The odds of dying in a plane crash are massively lower than the chances of dying in a car accident, yet it’s much more common for people to shake and sweat when a plane takes off than when they get into a car. In a 2008 article, Psychology Today magazine explained that fear strengthens memory and causes us to overestimate the odds of dreadful but infrequent events and underestimate the riskiness of ordinary everyday events. After September 11, 2001, 1.4 million people changed their travel plans to avoid flying, choosing to drive instead. Sadly, that resulted in an estimated additional 1,000 auto fatalities.1

While stock market corrections won’t kill you, they can definitely damage your financial health – if you overreact. The irrational fear of flying is similar to the way investors overreact to stock market setbacks. When stocks fall, investors perceive greater risk, much like travellers who overestimate the chances of a terrorist attack or plane crash.

The media sensationalizes market declines to leverage our fearful instincts and capture our attention. They cite factors like increased stock market volatility as evidence that stock market risks have increased. In fact, the spike in stock market volatility was one of the reasons CNN’s Fear & Greed Index registered “Extreme Fear” towards the end of 2018.

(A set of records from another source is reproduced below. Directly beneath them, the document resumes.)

(* ===== verification/HttpProofs.v ===== *)
(** * HTTP message heads: correctness

    A head is lines that end in CR LF.  [find_line] is the search for the end of a line as
    a function of the text that is visible within the limits; the scans of a line are runs
    of a class.  From these: what [parse_field] and the parsers of the start lines accept. *)
From S2P Require Import Prelude Buffer Bytes Digits Format StrPtr StrPtrProofs View ViewProofs Http.

Definition CR : Z := 13.
Definition LF : Z := 10.
(** Neither of the two characters that end a line. *)
Definition plain (line : list Z) : Prop := Forall (fun c => c <> CR /\ c <> LF) line.
Definition is_token (t : list Z) : Prop := t <> [] /\ all_in is_tchar t.
(** The line of a field. *)
Inductive field_line : list Z -> Prop :=
  | field_line_intro name value : is_token name -> all_in lh_http_is_field_char value -> field_line (name ++ 58 :: value).
(* ===== verification/FramingProofs.v ===== *)
(** * What the fields say of the body: correctness

    The functions of [Framing] as functions of the values that the fields of a name have
    ([values]): a name is found whatever its case, and a list in a value is its pieces
    between commas, trimmed. *)
From stdpp Require Import strings.
From S2P Require Import Prelude Buffer Bytes Digits DigitsProofs Format StrPtr StrPtrProofs View ViewProofs Http HttpFormat Framing.

(** ** Text without regard to case *)

Definition lower (c : Z) : Z := match lh_char_fold_case c with Done v => v | _ => c end.
Definition same_text (a b : list Z) : bool := bool_decide (lower <$> a = lower <$> b).
Lemma fold_case_ok c : is_u8 c -> lh_char_fold_case c = Done (lower c).
Proof.
  intros Hc. assert (forallb (fun c => match lh_char_fold_case c with Done _ => true | _ => false end) (seqZ 0 256) = true) as H
    by (vm_compute; done).
  rewrite forallb_forall in H. specialize (H c). unfold lower. destruct (lh_char_fold_case c); [done|..];
    by discriminate H; apply list_elem_of_In, elem_of_seqZ; unfold is_u8 in Hc; lia.
Qed.
Lemma compare_fold_spec : forall a b pa pb, is_bytes a -> is_bytes b -> length a = length b -> len pa = len pb ->
  compare_fold (length a) (pa ++ a) (pb ++ b) (len pa) = Done (same_text a b).
Proof.
  induction a as [|x a IH]; intros b pa pb Ha Hb Hl Hp; destruct b as [|y b]; try done. cbn [length compare_fold].
  apply Forall_cons_1 in Ha as [Hx Ha]. apply Forall_cons_1 in Hb as [Hy Hb].
  rewrite (load_ok (pa ++ x :: a) _ x) by (rewrite lookup_app_r, Nat.sub_diag by lia; done).
  rewrite bind_done, fold_case_ok, bind_done, Hp by done.
  rewrite (load_ok (pb ++ y :: b) _ y) by (rewrite lookup_app_r, Nat.sub_diag by lia; done).
  rewrite bind_done, fold_case_ok, bind_done by done. unfold same_text in *. rewrite !fmap_cons.
  destruct (Z.eqb_spec (lower x) (lower y)) as [E|E]; cbn [negb].
  - specialize (IH b (pa ++ [x]) (pb ++ [y]) Ha Hb). rewrite <-!app_assoc in IH. cbn [app] in IH.
    replace (len (pa ++ [x])) with (len pb + 1) in IH by (lens; lia). rewrite IH by (lens; lia).
    f_equal. apply bool_decide_ext. rewrite E. split; [by intros ->|by intros [=]].
  - rewrite bool_decide_false; [done|]. by intros [=].
Qed.
Lemma equals_fold a b : is_bytes a -> is_bytes b -> lh_str_view_equals a b true = Done (same_text a b).
Proof.
  intros Ha Hb. unfold lh_str_view_equals, lh_str_ptr_equals_by_size, lh_str_view_get_size, lh_str_view_get_data.
  destruct (Z.eqb_spec (len a) (len b)) as [E|E].
  - rewrite E, Z.min_id, <-E, Nat2Z.id. apply (compare_fold_spec a b [] []); done || lia.
  - unfold same_text. rewrite bool_decide_false; [done|]. intros H%(f_equal length). rewrite !length_fmap in H. lia.
Qed.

The frequency and magnitude of price fluctuations – what we call volatility – is the commonly accepted academic measure of risk, but we don’t believe this is logical. For instance, using volatility as a measure of risk implies that the U.S. stock market was riskier at the bottom of the Financial Crisis in 2009 (when volatility was high) than at the top of the market in late 2007 (when volatility was low). But, there is more to lose and less to gain when stock prices are high, and less to lose and more to gain when stock prices are low. For the long-term investor, risk should be thought of as the odds of losing money over a reasonable investment horizon of three to five years. From this perspective, the chance of losing money goes down as prices fall and prospective returns go up.

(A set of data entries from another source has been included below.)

Record step_ok (d : lh_http_chunked_decoder_t) (ch : Z) (d' : lh_http_chunked_decoder_t) : Prop := {
  step_dec_ok : dec_ok d';
  step_metadata : dec_metadata d' = dec_metadata d + 1;
  step_limit : dec_metadata_limit d' = dec_metadata_limit d;
  step_accepts w c : accepts d (ch :: w) c <-> accepts d' w c
}.
(** The limits of framing and data are kept by a byte of framing. *)
Lemma step_intro d ch d' : dec_ok d' -> dec_metadata d' = dec_metadata d + 1 -> dec_metadata_limit d' = dec_metadata_limit d ->
  dec_decoded d' = dec_decoded d -> dec_decoded_limit d' = dec_decoded_limit d ->
  (forall w c, dec_decoded d + len c <= dec_decoded_limit d -> accepts_phase d (ch :: w) c <-> accepts_phase d' w c) ->
  step_ok d ch d'.
Proof.
  intros Hok Hm Hl Hd Hdl H. constructor; try done. intros w c. unfold accepts. rewrite Hm, Hl, Hd, Hdl. cbn [length].
  replace (dec_metadata d + (Z.of_nat (S (length w)) - len c)) with (dec_metadata d + 1 + (len w - len c)) by lia.
  split; intros (? & Hc & Hp); split_and!; try done; by apply (H w c Hc).
Qed.
Definition count_metadata (d : lh_http_chunked_decoder_t) : lh_http_chunked_decoder_t :=
  lh_http_chunked_decoder_set_metadata d (u64 (lh_http_chunked_decoder_get_metadata d + 1)).
Definition counted (d : lh_http_chunked_decoder_t) : Prop := dec_metadata d < dec_metadata_limit d.
Lemma count_ok d : dec_ok d -> counted d -> u64 (dec_metadata d + 1) = dec_metadata d + 1.
Proof. intros [] Hc. unfold counted in Hc. apply u64_id. zb. Qed.
(** The state after a byte, when only the phase changes, to one that is not of data. *)
Lemma phase_step d ch ph : dec_ok d -> counted d -> ph <> lh_http_chunked_decoder_phase_data ->
  (in_chunk ph = true -> dec_line_size d = 0) ->
  (forall w c, dec_decoded d + len c <= dec_decoded_limit d ->
     accepts_phase d (ch :: w) c <-> accepts_phase (lh_http_chunked_decoder_set_phase d ph) w c) ->
  step_ok d ch (lh_http_chunked_decoder_set_phase (count_metadata d) ph).
Proof.
  intros Hok Hc Hph Hin H. pose proof (count_ok d Hok Hc) as Hu. destruct Hok. unfold counted in Hc.
  apply step_intro; unfold count_metadata; dec_cbn; rewrite ?Hu; try done.
  constructor; unfold in_data; dec_cbn; rewrite ?Hu; try done. lia.
Qed.
Lemma error_step d ch : dec_ok d -> counted d ->
  (forall w c, dec_decoded d + len c <= dec_decoded_limit d -> ~ accepts_phase d (ch :: w) c) ->
  step_ok d ch (lh_http_chunked_decoder_set_phase (count_metadata d) lh_http_chunked_decoder_phase_error).
Proof. intros Hok Hc H. apply phase_step; try done. intros w c Hd. split; [by apply H|done]. Qed.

Over the last 30 years, stock market volatility has matched or exceeded the levels it reached in early and late 2018 only 10 times. All but one of those times proved to be an excellent buying opportunity. The spike in volatility in 2001 was the exception, as the bursting of the Technology bubble had a longer lasting influence on the stock market.

While it’s perfectly natural to feel nervous when stock prices decline, investors should consider the wisdom of Warren Buffett, the world’s most renowned investor. Mr. Buffett advises that, “Investors should be fearful when others are greedy and greedy when others are fearful.”

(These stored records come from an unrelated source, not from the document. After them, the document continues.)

(** *** Taking from the wire *)

(** [body_loop] from where the wire buffer has bytes. *)
Definition body_take (fuel : nat) (w : W) (self : lh_http_body_reader_t) (out : buffer) (capacity : Z)
    : outcome (W * lh_http_body_reader_t * buffer * Z) :=
  let pos := lh_http_body_reader_get_wire_pos self in
  let available := u64 (lh_http_body_reader_get_wire_size self - pos) in
  let wire := drop (Z.to_nat pos) (lh_http_body_reader_get_wire self) in
  match lh_http_body_reader_get_decoder self with
  | None =>
    let n := Z.min capacity (Z.min available (lh_http_body_reader_get_remaining self)) in
    out ← copy_bytes out 0 wire n;
    let self := lh_http_body_reader_set_wire_pos self (u64 (pos + n)) in
    let self := lh_http_body_reader_set_remaining self (u64 (lh_http_body_reader_get_remaining self - n)) in
    mret (w, self, out, n)
  | Some decoder =>
    '(decoder, out, consumed, written, status) ←
      lh_http_chunked_decoder_feed decoder (lh_str_view_init_by_size wire available) out capacity;
    let self := lh_http_body_reader_set_decoder self (Some decoder) in
    let self := lh_http_body_reader_set_wire_pos self (u64 (pos + consumed)) in
    let self := if status =? lh_http_parse_error then lh_http_body_reader_set_failed self true else self in
    if negb (written =? 0) then mret (w, self, out, written) else
    if status =? lh_http_parse_error then mret (w, self, out, LH_IO_ERROR) else
    if status =? lh_http_parse_complete then mret (w, self, out, 0) else
    body_loop fuel w self out capacity
  end.
Definition dead (b : lh_http_body_reader_t) : Prop := forall w c, ~ body_accepts b w c.
(** From [b] to [b'] bytes were taken from the wire buffer, and [e] was given. *)
Record took (b : lh_http_body_reader_t) (taken e : list Z) (b' : lh_http_body_reader_t) : Prop := {
  took_ok : body_ok b';
  took_source : body_source b' = body_source b;
  took_unread : unread b = taken ++ unread b';
  took_accepts w c : body_accepts b (taken ++ w) c <-> exists c', c = e ++ c' /\ body_accepts b' w c';
  took_failed : body_failed b' = true -> body_failed b = true \/ dead b'
}.
Lemma unread_length b : body_ok b -> len (unread b) = body_wire_size b - body_wire_pos b.
Proof using. intros []. unfold unread. rewrite length_take, length_drop. lia. Qed.
Lemma unread_bytes b : body_ok b -> is_bytes (unread b).
Proof using. intros []. by apply Forall_take, Forall_drop. Qed.
(** The reader when [n] more bytes of the wire buffer are taken. *)
Lemma unread_after b taken rest n : body_ok b -> unread b = taken ++ rest -> n = len taken ->
  take (Z.to_nat (body_wire_size b - (body_wire_pos b + n))) (drop (Z.to_nat (body_wire_pos b + n)) (body_wire b)) = rest.
Proof using.
  intros Hok E ->. pose proof (unread_length b Hok) as Hl. rewrite E in Hl. lens. destruct Hok.
  apply (f_equal (drop (length taken))) in E. rewrite drop_app_length in E. rewrite <-E. unfold unread.
  rewrite skipn_firstn_comm, drop_drop. f_equal; [lia|]. f_equal. lia.
Qed.
Lemma take_length fuel w b out capacity : body_ok b -> body_decoder b = None -> finished b = false -> unread b <> [] ->
  0 < capacity <= len out -> capacity <= LH_SSIZE_T_MAX ->
  exists e b', body_take fuel w b out capacity = Done (w, b', filled e out, len e) /\ 0 < len e <= capacity /\ took b e e b'.
Proof using.
  intros Hok Hd Hfin Hne Hc Hcs. pose proof (unread_length b Hok) as Hl. pose proof Hok as Hok'. destruct Hok.
  unfold finished in Hfin. rewrite Hd in Hfin. apply Z.eqb_neq in Hfin.
  assert (0 < len (unread b)) by (destruct (unread b); [done|cbn [length]; lia]).
  unfold body_take. body_cbn. rewrite Hd. rewrite (u64_id (_ - _)) by zb. set (n := Z.min capacity (Z.min _ (body_remaining b))).
  assert (0 < n /\ n <= capacity /\ n <= len (unread b) /\ n <= body_remaining b) as (Hn0 & Hnc & Hnu & Hnr) by (unfold is_u64 in *; lia).
  clearbody n. set (e := take (Z.to_nat n) (unread b)). assert (len e = n) as He by (unfold e; rewrite length_take; lia).
  pose proof (take_drop (Z.to_nat n) (unread b)) as Eu. fold e in Eu.
  assert (copy_bytes out 0 (drop (Z.to_nat (body_wire_pos b)) (body_wire b)) n = Done (filled e out)) as ->.
  { rewrite copy_ok by (rewrite ?length_drop; lia). unfold filled. rewrite Z.add_0_l. change (take (Z.to_nat 0) out) with (@nil Z). cbn [app].
    do 2 f_equal; [|f_equal; lia]. unfold e, unread. rewrite take_take. f_equal. lia. }
  rewrite bind_done, !u64_id by zb. exists e. eexists. split; [by rewrite He|]. split; [lia|].
  constructor; body_cbn; try done.
  - constructor; body_cbn; try done; try lia. zb.
  - unfold unread at 2. body_cbn. by rewrite (unread_after b e (drop (Z.to_nat n) (unread b)) n Hok' (eq_sym Eu) (eq_sym He)).
  - intros w0 c. unfold body_accepts. body_cbn. rewrite Hd. split.
    + intros [<- Hw]. exists w0. lens. split_and!; [done|done|lia].
    + intros (c' & -> & -> & Hw). split; [done|]. lens. lia.
  - auto.
Qed.
(** The reader after the decoder was fed. *)
Definition after_feed (b : lh_http_body_reader_t) (d' : lh_http_chunked_decoder_t) (consumed : Z) : lh_http_body_reader_t :=
  mk_body_reader (body_source b) (Some d') (body_wire b) (body_wire_capacity b) (body_wire_size b)
    (u64 (body_wire_pos b + consumed)) (body_remaining b)
    (if status_of d' =? lh_http_parse_error then true else body_failed b).
Lemma error_dead b d : body_decoder b = Some d -> dec_phase d = lh_http_chunked_decoder_phase_error -> dead b.
Proof using. intros Hd Hp w c H. unfold body_accepts in H. rewrite Hd in H. destruct H as (_ & _ & H). unfold accepts_phase in H. by rewrite Hp in H. Qed.
Lemma status_error d : status_of d = lh_http_parse_error <-> dec_phase d = lh_http_chunked_decoder_phase_error.
Proof using. unfold status_of. by destruct (dec_phase d). Qed.
Lemma status_complete d : status_of d = lh_http_parse_complete <-> dec_phase d = lh_http_chunked_decoder_phase_done.
Proof using. unfold status_of. by destruct (dec_phase d). Qed.
Lemma after_feed_took b d d' bs e room : body_ok b -> body_decoder b = Some d -> fed d (unread b) bs e d' room ->
  took b bs e (after_feed b d' (len bs)).
Proof using.
  intros Hok Hd [Hokd _ _ _ Ha (rest & E & _)]. pose proof (unread_length b Hok) as Hl. rewrite E in Hl. lens. pose proof Hok as Hok'. destruct Hok.
  assert (u64 (body_wire_pos b + len bs) = body_wire_pos b + len bs) as Hu by (apply u64_id; zb).
  unfold after_feed. constructor; body_cbn; rewrite ?Hu; try done.
  - constructor; body_cbn; rewrite ?Hu; try done; try lia. by intros ? [= <-].
  - unfold unread at 2. body_cbn. by rewrite (unread_after b bs rest (len bs) Hok' E eq_refl).
  - intros w c. unfold body_accepts. body_cbn. rewrite Hd. apply Ha.
  - destruct (Z.eqb_spec (status_of d') lh_http_parse_error) as [He|He]; [|by left]. intros _. right.
    apply status_error in He. by eapply error_dead.
Qed.
Lemma take_chunked fuel w b d out capacity : body_ok b -> body_decoder b = Some d -> unread b <> [] ->
  0 < capacity <= len out -> capacity <= LH_SSIZE_T_MAX ->
  exists taken e b', took b taken e b' /\ len e <= capacity /\
    ((0 < len e /\ body_take fuel w b out capacity = Done (w, b', filled e out, len e)) \/
     (e = [] /\ body_failed b' = true /\ body_take fuel w b out capacity = Done (w, b', out, LH_IO_ERROR)) \/
     (e = [] /\ finished b' = true /\ body_take fuel w b out capacity = Done (w, b', out, 0)) \/
     (e = [] /\ unread b' = [] /\ (rounds b' < rounds b)%nat /\ body_failed b' = body_failed b /\
      body_take fuel w b out capacity = body_loop fuel w b' out capacity)).
Proof using.
  intros Hok Hd Hne Hc Hcs. pose proof (unread_length b Hok) as Hl.
  assert (dec_ok d) as Hokd by by apply Hok.
  assert (fits (unread b)) as Hf by (destruct Hok; unfold fits, LH_USIZE_T_MAX in *; lia).
  destruct (feed_spec d (unread b) out capacity Hokd (unread_bytes b Hok) Hf ltac:(lia) ltac:(unfold is_u64, LH_SSIZE_T_MAX in *; lia))
    as (d' & bs & e & Hfed & E).
  pose proof (after_feed_took b d d' bs e capacity Hok Hd Hfed) as Htook.
  exists bs, e, (after_feed b d' (len bs)). split; [done|]. split; [apply Hfed|].
  assert (body_take fuel w b out capacity =
    let b' := after_feed b d' (len bs) in
    if negb (len e =? 0) then Done (w, b', filled e out, len e) else
    if status_of d' =? lh_http_parse_error then Done (w, b', filled e out, LH_IO_ERROR) else
    if status_of d' =? lh_http_parse_complete then Done (w, b', filled e out, 0) else body_loop fuel w b' (filled e out) capacity) as ->.
  { unfold body_take. body_cbn. rewrite Hd, u64_id by (destruct Hok; zb). unfold lh_str_view_init_by_size. fold (unread b).
    rewrite E, bind_done. unfold after_feed. by destruct (status_of d' =? lh_http_parse_error). }
  cbv zeta. destruct (Z.eqb_spec (len e) 0) as [He|He]; cbn [negb]; [|left; split; [lia|done]]. right.
  assert (e = []) as -> by (destruct e; [done|cbn [length] in He; lia]). rewrite filled_nil.
  destruct (Z.eqb_spec (status_of d') lh_http_parse_error) as [Hs|Hs].
  { left. split_and!; [done| |done]. unfold after_feed. cbn [body_failed]. by rewrite Hs. }
  right. destruct (Z.eqb_spec (status_of d') lh_http_parse_complete) as [Hsc|Hsc].
  { left. split_and!; [done| |done]. unfold finished, after_feed. cbn [body_decoder]. by apply bool_decide_eq_true, status_complete. }
  right. rewrite status_error in Hs. rewrite status_complete in Hsc. destruct Hfed as [Hokd' Hm Hlim _ _ (rest & Eu & Hstop)].
  destruct Hstop as [->|[?|[?|[_ ?]]]]; [|done|done|lia]. rewrite app_nil_r in Eu. rewrite Eu in Hne.
  split_and!; [done| | |unfold after_feed; cbn [body_failed]; by rewrite (proj2 (Z.eqb_neq _ _)) by by rewrite status_error|done].
  - destruct Htook as [_ _ Hu _ _]. apply (f_equal length) in Hu. rewrite Eu in Hu. rewrite length_app in Hu.
    apply nil_length_inv. lia.
  - unfold rounds, after_feed. cbn [body_decoder]. rewrite Hd, Hm, Hlim. assert (0 < len bs) by (destruct bs; [done|cbn [length]; lia]).
    pose proof (ok_metadata d' Hokd') as Hmeta. rewrite Hm, Hlim in Hmeta. cbn [length] in *. lia.
Qed.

With investors fearful and pessimistic, and stocks down accordingly, we are actually more optimistic regarding opportunities to make money in the stock market. Whether or not the recent correction is discounting an economic slowdown or a mild recession, the businesses we favour are attractively priced relative to their earnings power looking out over the next few years. Some are valued as if a nasty recession is around the corner, and that is highly unlikely in our opinion.

Moreover, the stock market decline itself may alter behaviours in ways that diminish economic risks, much like how increased safety measures reduced the risk of terrorism in the airline industry. Indeed, the U.S. Federal Reserve seems less inclined to raise interest rates following the recent turbulence in financial markets. Similarly, President Trump might be motivated to negotiate a trade deal with China and compromise with the Democrats regarding the wall and recent government shutdown, given that many are blaming him for the stock market slump. We hope our clients will think like Warren Buffett and see market volatility as an opportunity, not something to fear.

"10 Ways We Get the Odds Wrong," by Maia Szalavitz, Psychology Today, January 1, 2008.